1. Vaccinium arboreum Marshall (farkleberry, sparkleberry)
V. arboreum var. glaucescens (Greene) Sarg.
Batodendron
arboreum (Marshall)
Nutt.
Pl. 375 f, g;
Map 1645
Plants medium to
tall shrubs or small trees 2–5 m tall. Bark brown, longitudinally furrowed,
peeling in thin plates with age. Twigs sparsely to densely hairy, green or
reddish-tinged, becoming gray with age. Leaf blades 20–55 mm long, 12–30 mm
wide, thick and leathery, oblanceolate to broadly elliptic-obovate, the tip
usually rounded (sometimes with a minute, abrupt point) or obtusely narrowed to
a blunt point, the margins often with widely spaced, minute, glandular teeth;
less commonly entire, otherwise glabrous or hairy, the upper surface glabrous,
waxy and shiny, the undersurface dull, glabrous to sparsely hairy along the
midvein. Inflorescences short racemes or of solitary flowers. Flower stalks 4–10
mm long, with a conspicuous collarlike joint at the junction with the flower,
often at least the lowermost stalks with small, leaflike bracts at the base.
Calyx lobes 0.7–1.0 mm long, the margins sparsely hairy toward the tip.

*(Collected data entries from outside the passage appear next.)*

(** * CostWise: source aggregation and cache layer

    A shallow embedding of the request-level rate limiter
    ([src/lib/api/rate-limit.ts]), the cache store ([src/lib/cache.ts] and the
    fetch wrapper of [lib/api/cache.ts]), the ZIP-to-metro resolver and the
    rent fetcher ([src/lib/api/hud.ts] with its route), the price-parity
    fetcher ([src/lib/api/bea.ts]), the energy fetcher ([lib/api/eia.ts]) and
    the price-index fetcher ([src/lib/api/bls.ts]).

    Conventions of the embedding:
    - [Date.now()] is an explicit argument (milliseconds, [Z]);
    - module-level mutable tables are passed in and returned;
    - the external store and the upstream APIs are replies handed to the
      function that awaits them;
    - a JavaScript exception is the [Throw] outcome of [result];
    - prices, ratios and index values are rationals ([Q]). *)

From stdpp Require Import gmap strings list pretty.
From Stdlib Require Import Ascii ZArith QArith Lia Lqa Permutation Sorted.
From Stdlib Require OrderedTypeEx.

Local Open Scope Z_scope.

(** ** Outcomes of code that may throw *)

Inductive result (A : Type) : Type :=
| Ok (a : A)
| Throw (message : string).
Arguments Ok {A} a.
Arguments Throw {A} message.

#[global] Instance result_ret : MRet result := λ A a, Ok a.
Lemma splitNewline_segments (text segment : string) :
  segment ∈ splitNewline text → stringIncludes segment newline = false.
Proof.
  revert segment. induction text as [|c text IH]; intros segment; simpl.
  - intros Hin. apply list_elem_of_singleton in Hin as ->. reflexivity.
  - destruct (Ascii.eqb c "010") eqn:Hc.
    + intros Hin. apply elem_of_cons in Hin as [->|Hin]; [reflexivity | auto].
    + pose proof (splitNewline_nonempty text) as Hne.
      destruct (splitNewline text) as [|first rest]; [contradiction|].
      intros Hin. apply elem_of_cons in Hin as [->|Hin].
      * cbn [stringIncludes]. rewrite prefix_newline, Hc. simpl.
        apply IH. left.
      * apply IH. right. exact Hin.
Qed.

Lemma foldl_pushLine (segments : list string) (w : Writer) :
  let w' := foldl (λ w ln, pushLine ln w) w segments in
  lines w' =
    lines w ++ ((λ ln, stringRepeat "    " (indentLevel w) +:+ ln) <$> segments) ∧
  indentLevel w' = indentLevel w ∧
  (segments ≠ [] → printedGap w' = false).
Proof.
  revert w. induction segments as [|ln segments IH]; intros w; simpl.
  - rewrite app_nil_r. repeat split. congruence.
  - destruct (IH (pushLine ln w)) as (Hl & Hi & Hp). simpl in *.
    rewrite Hl, Hi, <- app_assoc. repeat split.
    intros _. destruct segments; [reflexivity | apply Hp; discriminate].
Qed.

(** What [line] does: one line for every piece of the text, each behind the
    indentation. *)
Lemma line_spec (text : string) (w : Writer) :
  lines (line text w) =
    lines w ++ ((λ ln, stringRepeat "    " (indentLevel w) +:+ ln)
                  <$> splitNewline text) ∧
  indentLevel (line text w) = indentLevel w ∧
  printedGap (line text w) = false.
Proof.
  unfold line.
  change (lineFuel 1 text w)
    with (if stringIncludes text newline
          then foldl (λ w ln, lineFuel 0 ln w) w (splitNewline text)
          else pushLine text w).
  destruct (stringIncludes text newline) eqn:Hnl.
  - assert (Hfold : foldl (λ w ln, lineFuel 0 ln w) w (splitNewline text) =
                    foldl (λ w ln, pushLine ln w) w (splitNewline text)).
    { pose proof (splitNewline_segments text) as Hseg.
      revert w. induction (splitNewline text) as [|ln l IH]; intros w;
        [reflexivity|].
      simpl. rewrite (Hseg ln) by left.
      apply IH. intros seg Hin. apply Hseg. right. exact Hin. }
    rewrite Hfold.
    destruct (foldl_pushLine (splitNewline text) w) as (Hl & Hi & Hp).
    split; [exact Hl|]. split; [exact Hi|].
    apply Hp, splitNewline_nonempty.
  - rewrite (splitNewline_single text Hnl). simpl. auto.
Qed.

Lemma noDoubleBlank_app (l xs : list string) :
  noDoubleBlank l → (∀ x, x ∈ xs → x ≠ "") → noDoubleBlank (l ++ xs).
Proof.
  intros Hl Hxs k Hk Hnext.
  assert (Hin : k < length l).
  { destruct (decide (k < length l)) as [|Hge]; [assumption|].
    rewrite lookup_app_r in Hk by lia.
    exfalso. eapply Hxs; [eapply list_elem_of_lookup_2; exact Hk | reflexivity]. }
  rewrite lookup_app_l in Hk by exact Hin.
  destruct (decide (S k < length l)) as [Hlt|Hge].
  - rewrite lookup_app_l in Hnext by exact Hlt. exact (Hl k Hk Hnext).
  - rewrite lookup_app_r in Hnext by lia.
    eapply Hxs; [eapply list_elem_of_lookup_2; exact Hnext | reflexivity].
Qed.

Lemma noDoubleBlank_gap (l : list string) :
  noDoubleBlank l → last l ≠ Some "" → noDoubleBlank (l ++ [""]).
Proof.
  intros Hl Hlast k Hk Hnext.
  destruct (decide (S k < length l)) as [Hlt|Hge].
  - rewrite lookup_app_l in Hk by lia.
    rewrite lookup_app_l in Hnext by exact Hlt. exact (Hl k Hk Hnext).
  - destruct (decide (S k = length l)) as [Heq|Hne].
    + rewrite lookup_app_l in Hk by lia. apply Hlast.
      rewrite last_lookup. rewrite <- Hk. f_equal. lia.
    + rewrite lookup_ge_None_2 in Hnext; [discriminate|].
      rewrite length_app. simpl. lia.
Qed.

Lemma line_tidy (text : string) (w : Writer) :
  tidy w →
  0 < indentLevel w ∨ (text ≠ "" ∧ stringIncludes text newline = false) →
  tidy (line text w).
Proof.
  intros (Hnl & Hblank & _) Hcase.
  destruct (line_spec text w) as (Hl & _ & Hp).
  set (pre := stringRepeat "    " (indentLevel w)) in *.
  assert (Hnonblank : ∀ x, x ∈ (λ ln, pre +:+ ln) <$> splitNewline text → x ≠ "").
  { intros x Hx. apply list_elem_of_fmap in Hx as (seg & -> & Hseg).
    destruct Hcase as [Hpos | [Hne Hno]].
    - subst pre. destruct (indentLevel w); [lia|]. discriminate.
    - rewrite (splitNewline_single text Hno) in Hseg.
      apply list_elem_of_singleton in Hseg as ->.
      destruct pre; [exact Hne | discriminate]. }
  split; [|split].
  - rewrite Hl. intros ln Hln. apply elem_of_app in Hln as [Hln|Hln]; [auto|].
    apply list_elem_of_fmap in Hln as (seg & -> & Hseg).
    apply stringIncludes_newline_app;
      [apply stringRepeat_no_newline | eapply splitNewline_segments; exact Hseg].
  - rewrite Hl. apply noDoubleBlank_app; assumption.
  - intros _. rewrite Hl. intros Hlast.
    pose proof (splitNewline_nonempty text) as Hne.
    destruct (splitNewline text) as [|seg segs] using rev_ind; [contradiction|].
    rewrite fmap_app, app_assoc in Hlast. simpl in Hlast.
    rewrite last_snoc in Hlast. injection Hlast as Hlast.
    apply (Hnonblank (pre +:+ seg)); [|exact Hlast].
    apply list_elem_of_fmap. exists seg. split; [reflexivity|].
    apply elem_of_app. right. left.
Qed.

Corollas 2.5–3.0 mm long, 3–4 mm in diameter, broadly urn-shaped to nearly
bell-shaped, white, shallowly lobed, the lobes reflexed. Stamens not exserted,
with 2 yellow spurs at the filament-anther junction, these slightly shorter
than to about as long as the anther tubules, the filaments flattened, hairy
along the margins, the anthers tapered to tubules 1.5–2.0 mm long. Styles 4–5
mm, slightly exserted. Fruits 6–10 mm in diameter, black, shiny, not glaucous.
2n=24. May–July.
Scattered to
common in the Mississippi Lowlands, Ozark, and Ozark Border Divisions,
extending into the Lincoln Hills Section of the Glaciated Plains (eastern [mostly
southeastern] U.S. west to Kansas and Texas). Mesic to dry upland forests,
margins of glades, and tops of bluffs, occasionally banks of streams or margins
of swamps, on acidic substrates.
The berries of V.
arboreum have a mealy flesh and are considered unpalatable.